Human beings are fond of choosing illusions in order to keep a carefully constructed view of reality intact.
The spectrum of human behavior is narrow, and has not changed in thousands of years. Fukuyama's "The End of History" was a Hegelian mish-mash of concepts that never persuaded me to jettison the importance of power in the affairs of man.
Melioration and power plays are akin to leptokurtic distributions in statistical analysis - long periods of progress are perforated by violent periods of chaos.
The below article is timely and expounds on these themes. I don't normally post full articles, but this one merits zero editorial interference.
By ROBERT KAGAN
August 30, 2008
Where are the realists?
When Russian tanks rolled into Georgia, it ought to have been their moment.

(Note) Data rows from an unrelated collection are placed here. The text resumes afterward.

(** Parsing what [strftime] wrote gives the date back. *)
Lemma strptime_ymd_iso d :
  valid_date d = true -> strptime_date (iso_format d) "%Y-%m-%d" = Return d.
Proof.
  intros Hv. unfold strptime_date.
  rewrite pattern_ymd, (pmatch_ymd_iso d Hv).
  destruct (group_ints_ymd d Hv) as (-> & -> & ->).
  destruct d as [y m dd]. cbn [year month day] in *. now rewrite Hv.
Qed.

Lemma strptime_dmy_dmy d :
  valid_date d = true -> strptime_date (dmy_format d) "%d/%m/%Y" = Return d.
Proof.
  intros Hv. unfold strptime_date.
  rewrite pattern_dmy, (pmatch_dmy_dmy d Hv).
  destruct (group_ints_dmy d Hv) as (-> & -> & ->).
  destruct d as [y m dd]. cbn [year month day] in *. now rewrite Hv.
Qed.

Lemma strptime_ymd_dmy d :
  strptime_date (dmy_format d) "%Y-%m-%d"
  = value_error "time data does not match format".
Proof.
  unfold strptime_date. now rewrite pattern_ymd, pmatch_ymd_dmy.
Qed.

(** [strptime] hands out calendar dates only, and fails with [ValueError]
    only. *)
Lemma strptime_valid s fmt d : strptime_date s fmt = Return d -> valid_date d = true.
Proof.
  unfold strptime_date, value_error. intros H.
  repeat match type of H with
         | context [match ?x with _ => _ end] => destruct x eqn:?
         end; try discriminate.
  now injection H as <-.
Qed.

Here was Vladimir Putin, a cold-eyed realist if ever there was one,
taking advantage of a favorable opportunity to shift the European
balance of power in his favor -- a 21st century Frederick the Great or
Bismarck, launching a small but decisive war on a weaker neighbor
while a surprised and dumbfounded world looked on helplessly. Here was
a man and a nation pursuing "interest defined as power," to use the
famous phrase of Hans Morgenthau, acting in obedience to what Mr.
Morgenthau called the "objective law" of international power politics.
Yet where are Mr. Morgenthau's disciples to remind us that Russia's
latest military action is neither extraordinary nor unexpected nor
aberrant but entirely normal and natural, that it is but a harbinger
of what is yet to come because the behavior of nations, like human
nature, is unchanging?
Today's "realists," who we're told are locked in some titanic struggle
with "neoconservatives" on issues ranging from Iraq, Iran and the
Middle East to China and North Korea, would be almost unrecognizable
to their forebears.
Rather than talk about power, they talk about the United Nations,
world opinion and international law. They propose vast new
international conferences, a la Woodrow Wilson, to solve intractable,
decades-old problems. They argue that the United States should
negotiate with adversaries not because America is strong but because
it is weak.
Power is no answer to the vast majority of the challenges we face,
they insist, and, indeed, is counterproductive because it undermines
the possibility of international consensus.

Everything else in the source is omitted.